**What is needed**
All that is needed is each line of the entries holding the word "directories", copied as it stands.

Dataset entries:
Lemma wp_auth_turn once w : good 0 w -> wp (auth_turn material once) (post (fun _ => good 0) (good 0)) w.
Proof.
  intros Hg. eapply post_bind; [apply wp_on_wire, Hg|done|]. intros req w1 Hg1.
  destruct (_ || _); [eapply post_bind; [apply wp_auth_answer, Hg1|done|done]|].
  eapply post_bind; [apply wp_recv_conn, Hg1|done|]. intros f w2 Hg2.
  eapply post_bind; [apply (wp_closing _ _ 1), wp_duplicate, Hg2|done|]. intros [] w3 Hg3.
  eapply post_bind; [apply wp_close_conn, Hg3|done|]. intros [] w4 Hg4.
  eapply post_bind; [by apply wp_admit|done|]. intros [fc r] w5 [Hg5 Ha]. cbn [fst snd] in Ha. destruct r as [sess|e].
  - eapply post_bind; [by eapply wp_hand_over; [apply Ha|]|done|]. done.
  - eapply post_bind; [apply (wp_close_conn 1), Hg5|done|]. intros [] w6 Hg6. eapply post_bind; [apply wp_auth_answer, Hg6|done|].
    intros [] w7 Hg7. by destruct once.
Qed.

Lemma wp_drain n w : good 0 w -> wp (drain n) (post (fun _ => good 0) (fun _ => False)) w.
Proof.
  revert w. induction n as [|n IH]; intros w Hg; [done|]. cbn [drain]. apply wp_bind, wp_try. eapply wp_mono; [by eapply wp_on_wire|].
  intros w' [a|e|] Hx; [by apply IH|done|done].
Qed.

Lemma wp_auth_loop n once w : good 0 w -> wp (auth_loop n material once) (post (fun _ => good 0) (good 0)) w.
Proof.
  revert w. induction n as [|n IH]; intros w Hg; [done|]. cbn [auth_loop]. eapply post_bind; [by apply wp_auth_turn|done|].
  intros [] w1 Hg1; [by apply IH|]. eapply post_bind; [apply (wp_drain _ _ Hg1)|done|done].
Qed.

End Outputs.

(** C17. Only connections of authenticated peers leave the authenticating role.
    Whatever is on its socket and whatever fails, for any number of turns: the
    messages that the role has sent carry no descriptor, except a connection that
    the handshake accepted, right after the seal of the session of that same
    handshake.  If moreover every descriptor that came in came with the expected
    message, and the role has not panicked, it holds as many descriptors as before. *)
Theorem auth_hands_over n material once w w' r :
  auth_loop n material once w = (w', r) ->
  (exists out, sout (asock w') = sout (asock w) ++ out /\ output material out) /\
  (tagged (sin (asock w)) -> r <> Panic -> held (asock w') = held (asock w)).
Proof.
  intros E. assert (Hg : good material w 0 w).
  { split; [|intros Ht; split; [lia|done]]. exists []. rewrite app_nil_r. split; [done|constructor]. }
  pose proof (wp_run _ _ _ _ _ (wp_auth_loop material w n once w Hg) E) as Hp.
  destruct r as [b|e|]; [| |done]; (destruct Hp as [Hs Hb]; split; [exact Hs|]; intros [Hh _]%Hb _; lia).
Qed.

(** ** Reading and writing on the socket *)

Lemma flat_skip n (q : list (segment Conn)) : flat (skip_bytes n q) = drop n (flat q).
Proof.
  revert n. induction q as [|[b fds] q IH]; intros n; cbn [skip_bytes]; [by destruct n|].
  unfold flat. cbn [map concat fst]. case_bool_decide as Hn; [by subst|]. case_bool_decide as Hl.
  - unfold flat in IH. rewrite IH, drop_app_ge by lia. done.
  - cbn [map concat fst]. by rewrite drop_app_le by lia.
Qed.

Lemma ReadFrame_shorter b m raw rest : Ipc.ReadFrame b m = Ok (raw, rest) -> (length rest < length b)%nat.
Proof.
  unfold Ipc.ReadFrame. set (mx := if m <=? 0 then _ else m). cbv zeta. clearbody mx. destruct (len b <? 4) eqn:E4; [done|].
  set (n := le_val (sub b 0 4)). clearbody n. destruct ((n <=? 0) || (mx <? n)) eqn:En; [done|]. destruct (len b - 4 <? n) eqn:El; [done|].
  intros [= _ <-]. apply orb_false_iff in En as [En _]. pose proof (len_sub b (4 + n) (len b)) as Hs. unfold len in *. lia.
Qed.

Lemma read_shorter w w' raw :
  on_wire wire_read w = (w', Ok raw) -> (length (flat (sin (asock w'))) < length (flat (sin (asock w))))%nat.
Proof.
  unfold on_wire, wire_read. cbn [win]. destruct (Ipc.ReadFrame _ 0) as [[x rest]|e|] eqn:E; [|done..]. apply ReadFrame_shorter in E.
  intros [= <- _]. cbn [asock sin win]. rewrite flat_skip, length_drop. lia.
Qed.

(** The fuel of [drain_all] is enough: more does not change what it does. *)
Lemma drain_enough n m w :
  (length (flat (sin (asock w))) < n)%nat -> (length (flat (sin (asock w))) < m)%nat -> drain n w = drain m w.
Proof.
  revert m w. induction n as [|n IH]; intros [|m] w Hn Hm; try lia. cbn [drain]. unfold io_bind, try.
  destruct (on_wire wire_read w) as [w' [raw|e|]] eqn:E; [|done..]. apply read_shorter in E. apply IH; lia.
Qed.

End Auth.

(** ** A handshake through both roles *)

Section Handoff.
Context `{ErrorTexts} `{SessionTexts} `{Crypto.AEADLaws} (obs_text : Observability.Error -> bytes).

Definition stream (raw : bytes) : bytes := le_bytes 4 (u32 (len raw)) ++ raw.

Lemma skip_none (q : list (segment Conn)) : skip_bytes 0 q = q.
Proof. by destruct q as [|[]]. Qed.

Lemma skip_first (b : bytes) (q : list (segment Conn)) :
  b <> [] -> skip_bytes (length (flat ((b, []) :: q)) - length (flat q)) ((b, []) :: q) = q.
Proof.
  intros Hb. unfold flat. cbn [map concat fst]. rewrite length_app. replace (_ + _ - _)%nat with (length b) by lia. cbn [skip_bytes].
  assert (length b <> 0%nat) by by destruct b.
  case_bool_decide; [done|]. case_bool_decide; [|lia]. rewrite Nat.sub_diag. apply skip_none.
Qed.

(** A message of at most 1024 bytes from one end of a channel to the other. *)
Section Message.
Context (a b : Ipc.ChannelState) (typ : Z) (p : bytes).
Hypothesis Hp : Ipc.paired a b.
Hypothesis Ht : 1 <= typ <= 2.
Hypothesis Hq : Ipc.QueueDepth b < 1024.
Hypothesis Hl : len p <= 1024.
Hypothesis Hm : 1024 <= Ipc.MaxFrame a.

Definition arrived : Ipc.ChannelState := Ipc.received b (u64 (Ipc.LastRecvSeq b + 1)) typ.

Lemma message_stream : Ipc.WriteFrame (Ipc.wire a typ p) = Ok (stream (Ipc.wire a typ p)) /\ stream (Ipc.wire a typ p) <> [].
Proof.
  split; [|done]. unfold stream, Ipc.WriteFrame, Ipc.max_stream. destruct Hp as ((Hn & _) & _). rewrite Ipc.len_wire by done.
  pose proof (len_nonneg p). assert (0 <= Ipc.macLen a <= 32) by (unfold Ipc.macLen, Ipc.MACBytes; case_if; lia).
  change (Ipc.MaxFrameBytes + Ipc.HeaderBytes + Ipc.MACBytes) with 1048652. by replace (_ || _) with false by lia.
Qed.

Lemma write_message inp :
  wire_encode typ p (mkWire a true inp [] []) = (mkWire (Ipc.sent a typ) true inp [] [], Ok (Ipc.wire a typ p)) /\
  wire_write (Ipc.wire a typ p) (mkWire (Ipc.sent a typ) true inp [] []) = (mkWire (Ipc.sent a typ) true inp (stream (Ipc.wire a typ p)) [], Ok tt).
Proof.
  destruct message_stream as [Hw _]. unfold wire_encode, wire_write. cbn [wch wopen win wout wlog].
  destruct Hp as (Hwf & _ & Hc & _). rewrite Ipc.ipc_Encode_ok by (done || lia). by rewrite Hw.
Qed.

Lemma read_message inp :
  wire_read (mkWire b true (stream (Ipc.wire a typ p) ++ inp) [] []) = (mkWire b true inp [] [], Ok (Ipc.wire a typ p)) /\
  wire_decode (Ipc.wire a typ p) (mkWire b true inp [] []) = (mkWire arrived true inp [] [], Ok (Ipc.frame_of (Ipc.peer b) typ p)).
Proof.
  unfold wire_read, wire_decode. cbn [wch wopen win wout wlog]. destruct message_stream as [Hw _]. rewrite (Ipc.ReadFrame_WriteFrame _ _ inp Hw).
  destruct (Ipc.paired_step a b typ p Hp Hq ltac:(lia) ltac:(lia)) as (_ & Hd & _). by rewrite Hd.
Qed.

(** On the socket. *)
Lemma respond_message q out h audit up :
  typ = Ipc.TypeResponse ->
  on_wire (wire_respond p) (mkAuthW (mkSock q out h []) a true audit up) =
    (mkAuthW (mkSock q (out ++ [(stream (Ipc.wire a typ p), [])]) h []) (Ipc.sent a typ) true audit up, Ok tt).
Proof.
  intros E. unfold on_wire, wire_respond, io_bind, or_fail. rewrite <- E. cbn [asock ach aopen sin sout held sfaults].
  destruct (write_message (flat q)) as [-> ->]. cbn [win wout wch wopen]. destruct message_stream as [_ Hn].
  rewrite bool_decide_false, Nat.sub_diag, skip_none by done. done.
Qed.

Lemma request_message q out h audit up :
  typ = Ipc.TypeRequest ->
  on_wire (send_request p) (mkAuthW (mkSock q out h []) a true audit up) =
    (mkAuthW (mkSock q (out ++ [(stream (Ipc.wire a typ p), [])]) h []) (Ipc.sent a typ) true audit up, Ok tt).
Proof.
  intros E. unfold on_wire, send_request, log_request, io_bind, or_fail. rewrite <- E. cbn [asock ach aopen sin sout held sfaults].
  destruct (write_message (flat q)) as [-> ->]. cbn [win wout wch wopen wlog map_err]. destruct message_stream as [_ Hn].
  rewrite bool_decide_false, Nat.sub_diag, skip_none by done. done.
Qed.

Lemma receive_message q out h audit up :
  on_wire wire_read (mkAuthW (mkSock ((stream (Ipc.wire a typ p), []) :: q) out h []) b true audit up) =
    (mkAuthW (mkSock q out h []) b true audit up, Ok (Ipc.wire a typ p)) /\
  on_wire (wire_decode (Ipc.wire a typ p)) (mkAuthW (mkSock q out h []) b true audit up) =
    (mkAuthW (mkSock q out h []) arrived true audit up, Ok (Ipc.frame_of (Ipc.peer b) typ p)).
Proof.
  unfold on_wire. cbn [asock ach aopen sin sout held sfaults]. destruct message_stream as [_ Hn].
  change (flat ((stream (Ipc.wire a typ p), []) :: q)) with (stream (Ipc.wire a typ p) ++ flat q) at 1.
  rewrite (proj1 (read_message (flat q))), (proj2 (read_message (flat q))). cbn [win wout wch wopen].
  rewrite skip_first, Nat.sub_diag, skip_none by done. done.
Qed.

Lemma serve_message q out h audit up :
  typ = Ipc.TypeRequest ->
  on_wire wire_readRequest (mkAuthW (mkSock ((stream (Ipc.wire a typ p), []) :: q) out h []) b true audit up) =
    (mkAuthW (mkSock q out h []) arrived true audit up, Ok p).
Proof.
  intros E. unfold on_wire, wire_readRequest, io_bind. cbn [asock ach aopen sin sout held sfaults]. destruct message_stream as [_ Hn].
  change (flat ((stream (Ipc.wire a typ p), []) :: q)) with (stream (Ipc.wire a typ p) ++ flat q) at 1.
  rewrite (proj1 (read_message (flat q))), (proj2 (read_message (flat q))).
  change (Ipc.Type_ (Ipc.frame_of _ _ _)) with typ. rewrite E, Z.eqb_refl. rewrite <- E. cbn [negb ret win wout wch wopen].
  rewrite skip_first by done. done.
Qed.

(** The other direction stays in step. *)
Lemma channel_back : Ipc.paired b a -> Ipc.paired arrived (Ipc.sent a typ).
Proof.
  intros (Hwb & Hwa & Hcb & Hca & Hka & Hkb & H1' & H2' & H3' & H4' & H5' & H6').
  destruct (Ipc.paired_step a b typ p Hp Hq ltac:(lia) ltac:(lia)) as (_ & _ & Hs).
  destruct Hs as (Hws & Hwr & Hcs & Hcr & _); [unfold Ipc.TypeClose; lia|].
  unfold Ipc.paired. split_and!; try done.
Qed.

End Message.

(** *** The audit link *)

(** The link to the audit role is an established channel. *)
Definition link_ok (w : ipcWire) : Prop :=
  Ipc.wf_channel (wch w) /\ Ipc.known_role (Ipc.LocalRole (wch w)) /\ Ipc.known_role (Ipc.RemoteRole (wch w)).

Lemma decodeResult_total p : decodeResult p <> Panic.
Proof.
  unfold decodeResult. destruct (not_msg msgResult 2 p) eqn:E; [done|]. unfold not_msg in E. apply orb_false_iff in E as [E%Z.ltb_ge _].
  destruct (nth_lookup_or_length p 1 Byte.x00) as [Hb|Hb]; [|unfold len in E; lia].
  rewrite (index_ok _ 1 _) by done. cbn [bind]. rewrite slice_ok by len_lia. cbn [bind]. pose proof (takeString_inv (sub p 2 (len p))) as Ht.
  destruct (takeString _) as [[msg rest]|e|]; cbn [bind]; [|done..]. by case_if.
Qed.

Lemma wire_request_total p w : link_ok w -> (wire_request p w).2 <> Panic.
Proof.
  intros (Hwf & Hl & Hr). unfold wire_request, send_request, recv_response, io_bind, wire_encode, Ipc.Encode.
  destruct (Ipc.Closed _); [done|]. destruct (_ || _); [done|]. destruct (_ <? _); [done|].
  unfold Resource.AdmitBytes. destruct (_ =? _); [done|]. destruct (_ <? _); [done|]. cbv zeta.
  unfold or_fail, wire_write. cbn [wopen wch win wout wlog]. destruct (wopen w); [|done]. cbn [negb].
  unfold Ipc.WriteFrame. destruct (_ || _); [done|]. cbn [map_err log_request wopen wch win wout wlog]. unfold wire_read. cbn [win].
  destruct (Ipc.ReadFrame (win w) 0) as [[raw rest]|e|] eqn:E; [|done|].
  2:{ unfold Ipc.ReadFrame in E. cbv zeta in E. by repeat case_match. }
  unfold wire_decode. cbn [wch]. pose proof (Ipc.ipc_Decode_outcome (Ipc.sent (wch w) Ipc.TypeRequest) raw) as Hd.
  destruct (Ipc.Decode _ raw) as [[ch f]|[ch e]|]; [by case_if|done|].
  exfalso. apply Hd; [|done..]. destruct Hwf as (W1 & W2 & W3 & W4 & W5). exact (conj W1 (conj (u64_range _) (conj W3 (conj W4 W5)))).
Qed.

Lemma audit_best_effort b peerID w :
  (aup w = true -> link_ok (aaudit w)) ->
  exists audit, ignore (F := Error) (bestEffortPeerAudit obs_text b peerID) w = (mkAuthW (asock w) (ach w) (aopen w) audit (aup w), Ok tt).
Proof.
  intros Hu. unfold ignore, bestEffortPeerAudit. assert (Hx : w = mkAuthW (asock w) (ach w) (aopen w) (aaudit w) (aup w)) by by destruct w.
  case_bool_decide; [exists (aaudit w); by rewrite Hx at 1|]. unfold io_bind. cbn [endpoint Auth_Bridge].
  destruct (aup w) eqn:Eu; cbn [negb]; [|exists (aaudit w); by rewrite Hx at 1].
  unfold RemoteRoles.EmitAuditEvent, io_bind, lift. destruct (Observability.EncodeCanonical _) as [body|e|] eqn:Ee; cbn [map_err].
  - unfold RemoteRoles.request_ok, io_bind, lift. cbn [request Auth_Bridge]. unfold on_audit.
    pose proof (wire_request_total ([RemoteRoles.msgAuditEvent] ++ body) (aaudit w) (Hu eq_refl)) as Hp.
    destruct (wire_request _ (aaudit w)) as [x [resp|e|]]; cbn in Hp; [|exists x; by rewrite Eu|done].
    exists x. rewrite Eu. pose proof (decodeResult_total resp). by destruct (decodeResult resp) as [[[] msg]|e|].
  - exists (aaudit w). by rewrite Hx at 1.
  - exfalso. unfold Observability.EncodeCanonical, Observability.Validate in Ee. cbv zeta in Ee.
    repeat (match type of Ee with context [if ?c then _ else _] => destruct c end; cbn [bind] in Ee; try done).
Qed.
Lemma wp_apply_turn w s : busy (view w) s -> wp apply_turn (turned w) (w, s).
Proof.
  intros Hb. apply wp_bind, wp_try, wp_fs, wp_call. intros w1 r1 E1. pose proof E1 as [Hv1 Hr1]%read_view.
  rewrite <- Hv1 in Hb. assert (Hc1 : contained (view w) (view w1)) by (by apply evolves_eq). destruct r1 as [req|e|]; [| |done].
  2: { apply wp_bind, busy_persist; [done|]. intros w2 Hc2. apply wp_throw. split_and!; [by eapply evolves_trans|done..]. }
  apply proper_requests in E1. destruct req as [|op tl].
  { apply wp_bind, wp_answer. intros w2 r2 Hv2 Hr2. rewrite <- Hv2 in Hc1, Hb. destruct r2 as [[]|e|]; [apply wp_ret| |done]; by split_and!. }
  wp_if; [apply wp_ret; by split_and!|]. apply wp_bind. eapply wp_mono; [by apply wp_on_request|].
  intros [w2 s2] r2 (Hc2 & Hr2 & Hok2). cbn in *. assert (Hc : contained (view w) (view w2)) by (by eapply evolves_trans).
  destruct r2 as [[]|e|]; [apply wp_ret| |done]; split_and!; try done. intros b _. by apply Hok2.
Qed.

(** C21. The apply role keeps to its staging directories.  Whatever requests the other
    roles relay, in whatever order (chunks of no file, a second begin before the end of
    the first, an end of another file, an unknown or an empty request, an abort), as long
    as they name relative paths of proper components: until a commit is asked for, nothing
    outside the two staging directories changes but missing directories above them, no
    call panics, and between two requests the store either is idle or is receiving one
    file, of which its offset says how much is in the partial file. *)
Theorem apply_contained n w s w' s' r :
  busy (view w) s -> apply_transfers n (w, s) = ((w', s'), r) ->
  contained (view w) (view w') /\ r <> Panic /\ (forall fin, r = Ok fin -> busy (view w') s').
Proof.
  intros Hb E. assert (Hk : wp (apply_transfers n) (turned w) (w, s)); [|exact (wp_run _ _ _ _ _ Hk E)]. clear E. revert w s Hb.
  induction n as [|n IH]; intros w s Hb; cbn [apply_transfers]; [apply wp_ret; split_and!; [apply evolves_refl|done..]|].
  apply wp_bind. eapply wp_mono; [by apply wp_apply_turn|]. intros [w1 s1] r1 (Hc1 & Hr1 & Hok1). cbn in *.
  destruct r1 as [fin|e|]; [|by split_and!|done]. specialize (Hok1 _ eq_refl). destruct fin; [apply wp_ret; by split_and!|].
  eapply wp_mono; [by apply IH|]. intros [w2 s2] r2 (Hc2 & Hr2 & Hok2). cbn in *. split_and!; [by eapply evolves_trans|done..].
Qed.

End Containment.

End RemoteApply.
(** C30. The fabric connects exactly the roles that the plan connects.  For a plan whose
    edges are mutual, opening succeeds, there is a channel from one role to another
    exactly when the plan has that edge, and messages sent over any edges in any order,
    each within the limits of a frame and at most 1024 in each direction of an edge, arrive at their receiver,
    each with its sender, type and content. *)
Theorem fabric_delivers cs p rootKey nonce :
  BuildPlan cs = Ok p -> ValidateIPCGraph p = Ok tt -> 16 <= len rootKey -> len nonce = 16 ->
  exists f, OpenFabric p rootKey nonce = Ok f /\
    (forall a b, is_Some (channels f !! (a, b)) <-> edge p a b) /\
    (forall ms, Forall (proper_message p) ms -> (forall a b, len (filter (between a b) ms) <= 1024) ->
       Forall2 arrived ms (deliver_all ms f).2).
Proof.
  intros Hb Hv Hk Hn. pose proof (edge_ends cs p) as Hends.
  destruct (plan_pairs_ok (Children p) ∅) as (ps & Hps & Hin).
  { apply Forall_forall. intros c Hc. destruct (plan_children _ _ _ Hb Hc) as (? & _ & _ & ?). by split. }
  assert (Hpe : forall pk, pk ∈ ps <-> exists a b, edge p a b /\ pk = pair_of a b).
  { intros pk. rewrite Hin. unfold edge. split; [intros [?|(c & q & ? & ? & ->)]; [set_solver|]; exists (CRole c), q; eauto|].
    intros (a & b & (c & Hc & <- & Hq) & ->). right. eauto. }
  destruct (open_pairs_ok rootKey nonce Hk Hn (sort_slice pair_less (elements ps)) ∅) as (m & Hm & Hlk & Hd).
  { apply Forall_forall. intros pk. rewrite sort_slice_elem, elem_of_elements, Hpe. intros (a & b & He & ->).
    destruct (Hends a b Hb Hv He) as (? & ? & ? & _). by apply makePair_ok. }
  { rewrite sort_slice_perm. apply NoDup_elements. }
  assert (Hch : forall a b, a <> b -> m !! (a, b) = if bool_decide (pair_of a b ∈ ps) then Some (end_of rootKey nonce a b) else None).
  { intros a b Hab. rewrite Hlk by done. erewrite bool_decide_ext; [done|]. by rewrite sort_slice_elem, elem_of_elements. }
  assert (Hedge : forall a b, a <> b -> pair_of a b ∈ ps <-> edge p a b).
  { intros a b Hab. rewrite Hpe. split; [|eauto]. intros (a' & b' & He & Hp). destruct (Hends a' b' Hb Hv He) as (Hne & Ha & Hb' & _).
    destruct (makePair_ok a' b') as [_ Ho]; [done..|]. apply (pair_of_ends _ a b Ho Hab) in Hp.
    pose proof (proj1 (pair_of_ends _ a' b' Ho Hne) eq_refl) as Hp'. pose proof (graph_mutual _ _ _ Hv He).
    destruct Hp as [Hp|Hp], Hp' as [Hp'|Hp']; congruence. }
  exists (mkFabric p nonce m). split; [|split].
  - unfold OpenFabric. rewrite Hv. cbn [bind]. rewrite (proj2 (Z.ltb_ge _ _)) by done. rewrite Hps. cbn [bind]. by rewrite Hm.
  - intros a b. cbn [channels]. destruct (decide (a = b)) as [<-|Hab].
    + rewrite Hd, lookup_empty. split; [by intros []|]. intros He. by destruct (Hends a a Hb Hv He).
    + rewrite (Hch a b Hab). case_bool_decide as Hp; rewrite Hedge in Hp by done; [by split|]. split; [by intros []|done].
  - intros ms Hf Hc. apply (deliver_all_arrives p ms (fun _ _ => 0)); [| |done|intros a b; specialize (Hc a b); lia].
    + intros a b He. split; [apply (Hends a b Hb Hv He)|by eapply graph_mutual].
    + intros a b He. destruct (Hends a b Hb Hv He) as (Hne & Ha & Hb' & Hka & Hkb).
      destruct (ends_paired rootKey nonce Hk Hn a b) as (Hp & Hq & Hmf & Hlr & Hrr); [done..|]. exists (end_of rootKey nonce a b), (end_of rootKey nonce b a). cbn [channels].
      split; [rewrite Hch, bool_decide_eq_true_2; [done|by apply Hedge|done]|].
      split; [rewrite Hch, bool_decide_eq_true_2; [done|apply Hedge; [done|by eapply graph_mutual]|done]|]. done.
Qed.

**Solved exercise**
(** C21. The apply role keeps to its staging directories.  Whatever requests the other
    outside the two staging directories changes but missing directories above them, no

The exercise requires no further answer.